The only confirmed board nominee is Russell Tate, 66, a Singleton advertising loyalist who will remain as executive chairman of Macquarie Radio for 12 months only. Fairfax’s current radio boss, Adam Lang, will be chief operating officer and presumably replaces Tate as CEO in 2016 if he can win the confidence of key 2GB presenters and rain-makers Alan Jones and Ray Hadley.

The Macquarie Radio board currently comprises five directors, so only one of these four other directors will survive the deal once it is completed in April after shareholder approval at an EGM:

Max Donnelly, consultant to Ferrier Hodgson, former Macquarie Radio chairman and Alan Bond bankruptcy trustee.

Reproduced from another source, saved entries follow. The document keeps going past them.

(* ===== verification/DoctorFacts.v ===== *)
(** * What the doctor's checks decide

    For [Doctor.v]: when the exposure check, the certificate check and the snapshot check
    pass, fail and give up, in terms of what they read. *)
From S2P Require Import Prelude GoStrings Effects Kube RateLimit GitHubApp ApiServer.
From S2P Require Import CheckRegistry CheckRun Probes Doctor.
From Stdlib Require Import Ascii.

Section facts.
Context `{UnicodeTables, UnstructuredLib, DoctorLib}.

(** ** Exposure *)

(** What a look at one kind of Traefik route shows. *)
Definition no_route (r : result DocError (list Any)) : bool :=
  match r with
  | Ok routes => negb (existsb (λ route, ingressRouteRoutesToService route dashboardName) routes)
  | Err (NoMatch _ | Absent _) => true
  | Err (Unread _) => false
  end.
Definition shows_route (r : result DocError (list Any)) : bool :=
  match r with Ok routes => existsb (λ route, ingressRouteRoutesToService route dashboardName) routes | Err _ => false end.
Definition private_service (svc : ServiceView) : Prop :=
  sv_Type svc ≠ "NodePort" ∧ sv_Type svc ≠ "LoadBalancer" ∧ sv_ExternalIPs svc = [].

Lemma service_exposed_None svc : service_exposed svc = None ↔ private_service svc.
Proof. unfold service_exposed, private_service. repeat case_decide; naive_solver. Qed.
Lemma find_existsb {A} (f : A → bool) (l : list A) : list_find (λ a, f a = true) l = None ↔ existsb f l = false.
Proof.
  rewrite list_find_None, Forall_forall. split.
  - intros Hf. apply not_true_iff_false. intros (a & Hin%list_elem_of_In & Ha)%existsb_exists. by apply (Hf a).
  - intros Hf a Hin Ha. apply not_true_iff_false in Hf. apply Hf, existsb_exists. exists a. split; [by apply list_elem_of_In|done].
Qed.
(* ===== verification/ClusterPreflight.v ===== *)
(** * The preflight of an existing cluster

    [internal/preflight/cluster]: the read-only checks ([version.go], [storage.go],
    [ingress.go], [rbac.go]) and the probes that try things in a scratch namespace
    ([netpol.go], [psa.go], [apparmor.go], [seccomp.go], over [live.go]).  A probe is a
    program over [ClusterE], with arbitrary replies.  A context with a budget is over once
    the sleeps under it have used the budget up ([patience]). *)
From S2P Require Import Prelude Regex GoStrings Effects Kube RateLimit GitHubApp ApiServer Canary.
From S2P Require NodePrep DoctorNetpol.
From S2P Require Import CheckRegistry CheckRun Probes.
From Stdlib Require Import Ascii.

(** ** Constants *)
Definition systemNamespace : string := "orkano-system".
Definition appsNamespace : string := "orkano-apps".
Definition buildNamespace : string := "orkano-builds".
Definition certManagerNamespace : string := "cert-manager".
Definition IDVersionSupported : string := "cluster.version-supported".
Definition IDStorageClassDefault : string := "cluster.storageclass-default".
Definition IDIngressClassPresent : string := "cluster.ingressclass-present".
Definition IDRBACSufficient : string := "cluster.rbac-sufficient".
Definition IDNetworkPolicyEnforced : string := "net.networkpolicy-enforced".
Definition IDPodSecurityAdmissionEnforced : string := "cluster.pod-security-admission-enforced".
Definition IDAppArmorCapable : string := "build.apparmor-capable".
Definition IDSeccompDefaultDisabled : string := "build.seccomp-default-disabled".
Definition supportedMajor : Z := 1.
Definition minSupportedMinor : Z := 34.
Definition maxSupportedMinor : Z := 36.
Definition defaultStorageClassAnnotation : string := "storageclass.kubernetes.io/is-default-class".
Definition betaDefaultStorageClassAnnotation : string := "storageclass.beta.kubernetes.io/is-default-class".
Definition defaultIngressClassAnnotation : string := "ingressclass.kubernetes.io/is-default-class".
Definition probeManagedByLabel : string := "app.kubernetes.io/managed-by".
Definition probeManagedByValue : string := "orkano-preflight".
Definition probeRoleLabel : string := "orkano.io/preflight-role".
Definition nodeOSLabel : string := "kubernetes.io/os".
Definition canaryExitExpectedBlocked : Z := 42.
Definition canaryExitInvalid : Z := 43.
Definition liveProbeWaitBudget : Z := 3 * Minute.
Definition liveProbePollInterval : Z := 2 * Second.
Definition scratchCleanupTimeout : Z := Minute.
Definition netpolRoleServer : string := "netpol-server".
Definition netpolRoleControl : string := "netpol-control".
Definition netpolRoleDeny : string := "netpol-deny".

(** ** The calls *)
Inductive Fault : Set := NotFound (text : string) | Forbidden (text : string) | Fails (text : string).
Definition fault_text (e : Fault) : string := match e with NotFound t | Forbidden t | Fails t => t end.

Record VersionInfo : Set := { vi_Major : string; vi_Minor : string; vi_GitVersion : string }.
Record ClassView : Set := { cv_Name : string; cv_Annotations : gmap string string }.
Record NodeView : Set := {
  nv_Name : string; nv_Labels : gmap string string; nv_Conditions : list (string * string);
  nv_Unschedulable : bool; nv_Taints : list string;
}.
Record EventView : Set := { ev_Object : string; ev_Reason : string; ev_Message : string }.
Record accessTuple : Set := { group : string; resource : string; namespace : string }.
(** the two contexts a wait can run under: that of a probe, that of the cleanup *)
Inductive Budget : Set := ProbeBudget | CleanupBudget.

Inductive ClusterE : Set → Type :=
| ServerVersion : ClusterE (result string VersionInfo)
| ListStorageClasses : ClusterE (result string (list ClassView))
| ListIngressClasses : ClusterE (result string (list ClassView))
(** a [SelfSubjectAccessReview] for creating the resource *)
| ReviewAccess (t : accessTuple) : ClusterE (result string bool)
| ListNodes : ClusterE (result string (list NodeView))
(** the name the server generated *)
| CreateNamespace (generateName : string) (labels : gmap string string) : ClusterE (result string string)
| DeleteNamespace (name : string) : ClusterE (result Fault unit)
| GetNamespace (name : string) : ClusterE (result Fault unit)
| CreatePod (p : CanaryPod) : ClusterE (result Fault string)
| GetPod (namespace name : string) : ClusterE (result Fault PodStatus)
| CreatePolicy (p : NetworkPolicy) : ClusterE (result string unit)
| ListEvents (namespace : string) : ClusterE (result string (list EventView))
(** one poll interval, or the error of the context *)
| Sleep (b : Budget) : ClusterE (option string)
(** [ctx.Err()] of the run *)
| RunErr : ClusterE (option string).

Abbreviation probe_of := (prog ClusterE (result string Result)).
Notation "'try!' x := p 'in' k" := (prog_bind p (λ r, match r with Err e => Ret (Err e) | Ok x => k end))
  (at level 10, x binder, p at level 200, k at level 200) : prog_scope.

(** ** The read-only checks *)
Section readonly.
Context `{UnicodeTables}.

Maureen Plasvic, former CEO of Seven Network who has served since 2005.

Jack Singleton, one of John’s children from his six marriages.

Kate Thompson, chief operating officer of the boutique corporate advisory firm owned by Mark Carnegie, who is currently the second largest Macquarie Radio shareholder with a 15.6% stake worth about $16 million.

Alternatively, John Singleton, 73, could take the second seat for himself to directly represent his diluted 32% stake in the combined entity once Fairfax has been issued with 54.5% of the expanded shares on issue.

In early December, Macquarie Radio announced that Alan Jones had signed a new contract that maintained his current hours presenting Breakfast on 2GB through until June 2017, when he will be 77. 2GB’s combustible morning presenter, Ray Hadley, 60, has a contract that runs until 2020. Jones and Hadley are happy dealing with Singleton and Tate, but Tate is thought to be fed up with managing all the squabbling around their egos and would enjoy leaving for a quieter life in early 2015.

Former Austereo CEO Michael Anderson is an independent non-executive director of Fairfax and would make an obvious choice to represent the company on the reconstituted Macquarie Radio board. The second nominee is not so obvious but it could well be Adam Lang himself, another Austereo refugee. Such a scenario would allow Singleton to claim he’s got the merger over the line without those Fairfax dunderheads he’s previously slammed, Roger Corbett and Greg Hywood, sitting on his board.

The hard part of the merger will be securing those much-touted $10 million in synergies without losing the vital “local” feel that stations such as 3AW in Melbourne, 6PR in Perth and 4BC in Brisbane need to prosper. There are also a lot of big egos to manage. Will Ross Stevenson, the brilliant lead act in 3AW’s Breakfast double header for the past 25 years, invite Alan Jones or Ray Hadley on for a chat each morning?

And do Melbournians want to hear 2GB’s existing evening presenter Steve Price, who turns 60 next week, talking with Andrew Bolt each night? Should Fairfax allow such an inflammatory News Corp name like Bolt to be promoted on a radio network it controls?

There’s also the small matter of what Fairfax should do with its existing low-rating Sydney talk-station 2UE, which used to dominate the ratings until Alan Jones defected to 2GB in 2002.

The economic logic of the merger makes sense and national advertisers will no doubt embrace the concept. However, more media jobs will be lost and Fairfax will have to try and protect its reputation for balance, quality and progressive journalism while effectively being in charge of the ranting old right-wing shock jocks in the Singleton stable. That’s no easy task.